Let us here take note of the fact that what each race contributes to the sum of Christian thought and practice includes action and reaction. What one emphasizes and another neglects will, as time passes and intercommunication increases, tell upon the whole body of Christian thought; defects will be remedied and excrescences be removed, and Christianity will tend more and more to become a perfect expression of the whole of the Divine teaching as interpreted by the thoughts, experience, and needs of the whole human race. But there will still be the fundamental differences arising from mental construction, and the tendency to appreciate matters in the abstract or the concrete.

To sum up, therefore, the indications resulting from the various facts discussed in this article, the subjects, the habits of thought, and the modes of action in which the Christianity of the Negro race will, to a considerable degree, affect the sum-total of Christianity in the future, may be stated under the following heads:--

(1) Realizing the personality of God and the objectivity of Divine manifestation. Cheerful acceptance of all providential arrangements as the acts of a wise and loving God. Old Testament religion in a Christian form.
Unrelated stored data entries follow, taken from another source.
(** The states any program reaches. *)
Definition reachable : store -> Prop := rtc (fun st st' => exists E, ref_step_or_release E st st') empty_store.

Lemma ref_step_ok st st' : ref_step st st' -> steps_to ∅ st st'.
Proof.
  intros Hstep Hinv. revert Hinv.
  destruct Hstep as [R W st r st' H|R W o st r st' [y Ho] H|o st r st' [y Ho] H|R W data ff t rd wr st r st' H
    |r st st' [x Hr] H|r o xr xo st st' Hr Ho HR HW H|r o st st' [x Hr] [y Ho] H|r st st' [x Hr] H|r n st st' [x Hr] H
    |em ac r x r' st st' Hr Hac H|r h st st' [x Hr] H]; intros Hinv.
  - destruct (new_null_ok st R W Hinv) as (st2 & Hrun & Hst & _). rewrite Hrun in H. injection H as <- <-. by apply Hst.
  - destruct (new_copy_ok st R W o y Hinv Ho) as (st2 & c & Hrun & Hst & _). rewrite Hrun in H. injection H as <- <-. by apply Hst.
  - destruct (new_move_ok st o y Hinv Ho) as (st2 & Hrun & Hst & _). rewrite Hrun in H. injection H as <- <-. by apply Hst.
  - destruct (new_ref_ok st R W data ff t rd wr Hinv) as [(e & Hrun & _)|(st2 & c & Hrun & Hst & _)]; rewrite Hrun in H;
      [done|]. injection H as <- <-. by apply Hst.
  - destruct (delete_ref_ok st r x Hinv Hr) as (st2 & Hrun & Hst & _). rewrite Hrun in H. injection H as <-. by apply Hst.
  - destruct (assign_move_ok st r o xr xo Hinv Hr Ho HR HW) as (st2 & Hrun & Hst & _). rewrite Hrun in H. injection H as <-. by apply Hst.
  - destruct (assign_copy_ok st r o x y Hinv Hr Ho) as (st2 & Hrun & Hst & _). rewrite Hrun in H. injection H as <-. by apply Hst.
  - destruct (reset_ok st r x Hinv Hr) as (st2 & Hrun & Hst & _). rewrite Hrun in H. injection H as <-. by apply Hst.
  - destruct (is_null_ok st r x Hinv Hr) as (n' & st2 & Hrun & Hst & _). rewrite Hrun in H. injection H as <- <-. by apply Hst.
  - destruct (sub_ref_ok st em ac r x Hinv Hr Hac) as [(e & Hrun)|(st2 & d & dd & b & a & t & Hrun & Hst & _)]; rewrite Hrun in H;
      [done|]. injection H as <- <-. by apply Hst.
  - destruct (on_nullify_ok st r x h Hinv Hr) as (st2 & Hrun & Hst & _). rewrite Hrun in H. injection H as <-. by apply Hst.
Qed.

Lemma ref_step_or_release_ok E st st' : ref_step_or_release E st st' -> steps_to E st st'.
Proof.
  intros Hstep. destruct Hstep as [st st' H|fuel r x d dd b data st st' Hpt Hnn Hfuel H]; [by apply ref_step_ok|].
  intros Hinv. destruct (release_ok notify begin begin_Some begin_None r fuel st x d dd b (all_quiet r) Hinv Hpt Hnn Hfuel)
    as (st2 & Hrun & Hinv2 & He & _). rewrite Hrun in H. by injection H as <- <-.
Qed.

Lemma inv_empty : inv empty_store.
Proof.
  split; split; simpl; try done; try (intros ? ? ?; rewrite lookup_empty; done); try (intros ? ?; rewrite lookup_empty; done);
    try (intros ? [? H]; by rewrite lookup_empty in H).
  - intros b Hb. by apply not_elem_of_nil in Hb.
  - constructor.
Qed.

Lemma reachable_inv st : reachable st -> inv st.
Proof.
  unfold reachable. intros H. assert (Hgen : forall st1, rtc (fun st st' => exists E, ref_step_or_release E st st') st1 st -> inv st1 -> inv st).
  { clear H. induction 1 as [|st1 st2 st3 [E Hstep] _ IH]; [done|]. intros Hinv. apply IH. by apply (ref_step_or_release_ok E st1). }
  eapply Hgen; [exact H|apply inv_empty].
Qed.

(** * More operations that return *)

Definition returns {A} (o : outcome A) : Prop := exists v, o = Ret v.

Lemma ref_eqb_ok st r o x y : inv st -> refs st !! r = Some x -> refs st !! o = Some y -> returns (ref_eqb r o st).
Proof.
  intros Hinv Hr Ho. unfold ref_eqb. destruct (is_null_ok st r x Hinv Hr) as (n & st' & -> & Hst & _ & Hres).
  cbn [mbind outcome_bind]. destruct (Hst Hinv) as [Hinv' _].
  assert (Hk : keeps_refs st st').
  { destruct n; [by apply (keeps_set_content st st' r x None)|]. destruct Hres as [-> _]. reflexivity. }
  destruct (Hk r x Hr) as (x' & Hx' & _). destruct (Hk o y Ho) as (y' & Hy' & _). rewrite Hx'. cbn [deref mbind outcome_bind].
  destruct (get_content_ok st' o y' Hinv' Hy') as (c & -> & _). by eexists.
Qed.

Lemma type_ok st r x : inv st -> refs st !! r = Some x -> returns (type r st).
Proof.
  intros Hinv Hr. unfold type. rewrite Hr. cbn [deref mbind outcome_bind]. destruct (m_content x) as [d|] eqn:Hc; [|by eexists].
  destruct (linked_points_to st r x d Hinv Hr Hc) as (dd & b & _ & _ & -> & _). by eexists.
Qed.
(2) The emotional element generally in the presentation of truth, and the experimental realizing of it.

(3) Musical tastes of a particular kind, and the emotional expression of religious ideas in music, in song, and in worship.

(4) The social element. The sense of brotherhood in the Church. Taking an active personal share in the [113/114] services of public worship, and in the actual work of the Church. Supporting the Church financially. Community in service and sympathy in affliction and in joy as well as sorrow.

(5) A strong appreciation of the authority of the Church, and recognition of the value of its disciplinary arrangements.